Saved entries

*** Begin section ***

(* ===== verification/Json.v ===== *)
(** * JSON values and Python's subscripts on them

    The values [json.loads] returns and [json.dumps] and [requests]
    take: [None], booleans, integers, floats (a decimal [m * 10^e]),
    strings, lists and dicts (their items in order).  [j[k]] and [j[i]]
    raise Python's [KeyError], [IndexError] or [TypeError], with the
    message [str(e)] shows; [f"{j}"] shows a scalar as Python prints it
    and a container by its [repr], a parameter. *)

From S2P Require Import Prelude.

Inductive json :=
| JNull
| JBool (b : bool)
| JInt (z : Z)
| JFloat (m e : Z)
| JStr (s : string)
| JList (l : list json)
| JObj (fields : list (string * json)).

(** The name [type(j).__name__] gives. *)
Definition json_type (j : json) : string :=
  match j with
  | JNull => "NoneType" | JBool _ => "bool" | JInt _ => "int" | JFloat _ _ => "float"
  | JStr _ => "str" | JList _ => "list" | JObj _ => "dict"
  end.

Definition not_subscriptable (j : json) : exn :=
  Exn ("'" +:+ json_type j +:+ "' object is not subscriptable").

(** [j[k]] for a string key. *)
Definition json_key (k : string) (j : json) : result json :=
  match j with
  | JObj fs => match dict_get fs k with Some v => Ok v | None => Err (Exn ("'" +:+ k +:+ "'")) end
  | JList _ => Err (Exn "list indices must be integers or slices, not str")
  | JStr _ => Err (Exn "string indices must be integers, not 'str'")
  | _ => Err (not_subscriptable j)
  end.

(** [j[i]] for an index [i >= 0]. *)
Definition json_index (i : nat) (j : json) : result json :=
  match j with
  | JList l => match l !! i with Some v => Ok v | None => Err (Exn "list index out of range") end
  | JObj fs => Err (Exn (str_of_Z (Z.of_nat i)))
  | JStr s => match String.get i s with
              | Some c => Ok (JStr (String c EmptyString))
              | None => Err (Exn "string index out of range")
              end
  | _ => Err (not_subscriptable j)
  end.

Section Show.
(** [repr] of a list or a dict. *)
Variable py_repr : json -> string.

(** [f"{j}"]. *)
Definition py_fstr (j : json) : string :=
  match j with
  | JNull => "None"
  | JBool b => if b then "True" else "False"
  | JInt z => str_of_Z z
  | JStr s => s
  | _ => py_repr j
  end.
End Show.
(** The script src/test_ai_extraction.py reports a successful
    extraction of 0 characters whenever the XAI extractor fails, for a
    missing key as for a connection error or an unreadable reply: the
    extractor catches its own exceptions and returns the empty text, so
    the script's [except] branch is never taken on that path. *)
Theorem test_ai_extraction_masks_failure w :
  Config.AI_PROVIDER cfg = "xai"%string ->
  (extract_with_xai "data/01002769/V8WwtKQFwH6q04Yzz-jkzNaRahDgEYt2gQfN6sEGWcc.pdf" None
     (log_line (NL +:+ "🤖 Testing AI Extraction (Grok)" +:+ NL) w).2).1 = Ok ""%string ->
  exists w', test_ai_extraction w = (Ok tt, w') /\
    exists pre, aw_log w' = pre ++ ["✅ AI Extraction Successful!"; "   Extracted: 0 characters" +:+ NL;
                                   "   Sample:" +:+ NL +:+ NL]%string.
Proof.
  intros Hp Hx. unfold test_ai_extraction, try_except, extract_with_ai. rewrite am_bind_run.
  rewrite bool_decide_true by done. cbn [fst snd] in Hx.
  destruct (log_line _ w) as [[] w1] eqn:E1; [|discriminate]. cbn [fst snd] in Hx.
  rewrite am_bind_run. destruct (extract_with_xai _ None w1) as [r w2] eqn:E2. cbn [fst] in Hx. subst r.
  am_steps. rewrite E2, am_ret_run. cbn [as_text]. am_steps. eexists. split; [reflexivity|]. cbn [aw_log].
  exists (aw_log w2). rewrite <- !app_assoc. reflexivity.
Qed.

End Extract.



Lemma strip_prefix_self p b : strip_prefix p (p +:+ b) = Some b.
Proof. induction p as [|c p IH]; [done|]. rewrite str_app_cons. cbn. by rewrite bool_decide_true. Qed.

(** The image a request of [_extract_with_xai] carries is the page's
    bytes: the server reading [messages[0].content[1].image_url.url]
    strips the [data:image/jpeg;base64,] prefix and decodes exactly the
    image that was saved and read back. *)
Theorem xai_request_image cfg image : request_image (xai_body cfg (b64encode image)) = Some image.
Proof.
  unfold request_image.
  change (((((json_key "messages" (xai_body cfg (b64encode image)) ≫= json_index 0) ≫= json_key "content")
             ≫= json_index 1) ≫= json_key "image_url") ≫= json_key "url")
    with (Ok (JStr (DATA_URL_PREFIX +:+ b64encode image)) : result json).
  cbv iota beta. rewrite strip_prefix_self. apply b64decode_encode.
Qed.
(* ===== verification/GitHubScenarios.v ===== *)
(** * The GitHub storage on a concrete repository

    An empty reachable repository, a blob hash, a [json.dumps] that writes
    Python's compact notation and a [json.loads] that reads back the dumps
    of the pushed dicts; two pushes of the same company (the second one
    updates [latest.json] with its [sha]), a file pushed directly under
    [results/<company>], and a push without a token. *)

From S2P Require Import Prelude PyString Base64 Json GitHub GitHubProps.

Module GitHubFixtures.
Definition DQ : string := String (ascii_of_nat 34) EmptyString.

(** [json.dumps] with Python's separators. *)
Fixpoint dumps (v : json) : string :=
  match v with
  | JNull => "null"
  | JBool b => if b then "true" else "false"
  | JInt z => str_of_Z z
  | JFloat m e => str_of_Z m +:+ "e" +:+ str_of_Z e
  | JStr s => DQ +:+ s +:+ DQ
  | JList l => "[" +:+ String.concat ", " (map dumps l) +:+ "]"
  | JObj fs => "{" +:+ String.concat ", " (map (fun '(k, x) => DQ +:+ k +:+ DQ +:+ ": " +:+ dumps x) fs) +:+ "}"
  end.

Definition blob_sha (s : string) : string := "sha" +:+ str_of_Z (Z.of_nat (String.length s)).

Definition py_str (v : json) : string := dumps v.

Definition token : option string := Some "ghp_token".

Definition results0 : pydict string json :=
  [("company_number", JStr "00000001"); ("mismatches", JList [])].

Definition empty : world := World [] true [].

Definition push (n : string) (r : pydict string json) (ts iso : string) (w : world) : bool * pydict string json * world :=
  push_company_data blob_sha dumps py_str token n r ts iso w.

Definition w1 : world := (push "00000001" results0 "20240101_120000" "2024-01-01T12:00:00" empty).2.
Definition w2 : world := (push "00000001" results0 "20240102_120000" "2024-01-02T12:00:00" w1).2.

(** The dicts the pushes wrote, which [json.loads] reads back. *)
Definition pushed1 : json := JObj (dict_set results0 "_metadata" (scan_metadata "00000001" "2024-01-01T12:00:00" "20240101_120000")).
Definition pushed2 : json := JObj (dict_set results0 "_metadata" (scan_metadata "00000001" "2024-01-02T12:00:00" "20240102_120000")).

Definition loads (s : string) : result json :=
  if bool_decide (s = dumps pushed1) then Ok pushed1
  else if bool_decide (s = dumps pushed2) then Ok pushed2
  else Err (Exn "Expecting value: line 1 column 1 (char 0)").

(** A local JSON file pushed with [push_file_to_github]. *)
Definition local_files (p : string) : option string :=
  if bool_decide (p = "exports/scan.json") then Some "{}" else None.

Definition w3 : world :=
  (push_file_to_github blob_sha token "results/00000001/20240103_120000.json" "exports/scan.json" "Add scan"
     local_files w2).2.
End GitHubFixtures.

Import GitHubFixtures.

Lemma push_company_data_roundtrip_witness :
  truthy_opt token = true /\ w_up w1 = true /\
  loads (dumps (JObj (dict_set results0 "_metadata" (scan_metadata "00000001" "2024-01-02T12:00:00" "20240102_120000")))) =
    Ok (JObj (dict_set results0 "_metadata" (scan_metadata "00000001" "2024-01-02T12:00:00" "20240102_120000"))) /\
  exists w', push_company_data blob_sha dumps py_str token "00000001" results0 "20240102_120000" "2024-01-02T12:00:00" w1 =
      (true, dict_set results0 "_metadata" (scan_metadata "00000001" "2024-01-02T12:00:00" "20240102_120000"), w') /\
    (get_company_data loads "00000001" (folder_of py_str results0) w').1 =
      Some (JObj (dict_set results0 "_metadata" (scan_metadata "00000001" "2024-01-02T12:00:00" "20240102_120000"))) /\
    check_company_exists "00000001" (folder_of py_str results0) w' = true.
Proof.
  assert (H1 : truthy_opt token = true) by reflexivity.
  assert (H2 : w_up w1 = true) by (vm_compute; reflexivity).
  assert (H3 : loads (dumps (JObj (dict_set results0 "_metadata" (scan_metadata "00000001" "2024-01-02T12:00:00" "20240102_120000")))) =
    Ok (JObj (dict_set results0 "_metadata" (scan_metadata "00000001" "2024-01-02T12:00:00" "20240102_120000"))))
    by (vm_compute; reflexivity).
  split_and!; [exact H1|exact H2|exact H3|].
  exact (push_company_data_roundtrip blob_sha dumps loads py_str token "00000001" results0 "20240102_120000"
           "2024-01-02T12:00:00" w1 H1 H2 H3).
Defined.

Lemma pushed_w2 : pushed blob_sha dumps py_str w2.
Proof. repeat apply pushed_push; try (vm_compute; reflexivity). apply pushed_empty. Qed.

Lemma get_company_history_after_pushes_witness :
  pushed blob_sha dumps py_str w2 /\ slash_free "00000001" = true /\ (get_company_history "00000001" w2).1 = [].
Proof.
  assert (Hn : slash_free "00000001" = true) by reflexivity.
  split_and!; [exact pushed_w2|exact Hn|].
  exact (get_company_history_after_pushes blob_sha dumps py_str w2 "00000001" pushed_w2 Hn).
Defined.

(** The storage on a concrete repository.  Two pushes of the same
    company both succeed, the second one updating [latest.json], which then
    holds the second scan; the archive keeps both timestamps; the history
    of the company is empty, although two scans were archived, while a
    file pushed directly under [results/<company>] is listed by it; the
    company is listed as available; the pushed dict of the caller gains
    [_metadata]; a push without a token writes nothing and prints why. *)
Example github_storage_scenario :
  (push "00000001" results0 "20240101_120000" "2024-01-01T12:00:00" empty).1.1 = true /\
  (push "00000001" results0 "20240102_120000" "2024-01-02T12:00:00" w1).1.1 = true /\
  (get_company_data loads "00000001" "Directors" w2).1 = Some pushed2 /\
  dict_keys (w_files w2) =
    ["results/00000001/Directors/latest.json"; "results/00000001/Directors/20240101_120000.json";
     "results/00000001/Directors/20240102_120000.json"]%string /\
  (get_company_history "00000001" w2).1 = [] /\
  (he_timestamp <$> (get_company_history "00000001" w3).1) = ["20240103_120000"]%string /\
  (list_available_companies w2).1 = ["00000001"]%string /\
  (push "00000001" results0 "20240101_120000" "2024-01-01T12:00:00" empty).1.2 =
    results0 ++ [("_metadata", scan_metadata "00000001" "2024-01-01T12:00:00" "20240101_120000")] /\
  push_company_data blob_sha dumps py_str None "00000001" results0 "t" "i" empty =
    (false, results0, World [] true ["GitHub token not configured. Cannot push to repository."%string]).
Proof. split_and!; vm_compute; reflexivity. Qed.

*** End section ***

[EXERCISE DIRECTIONS] Show all lines from the records above where the word "without" occurs.

[EXERCISE ANSWER]
    [results/<company>], and a push without a token. *)
    [_metadata]; a push without a token writes nothing and prints why. *)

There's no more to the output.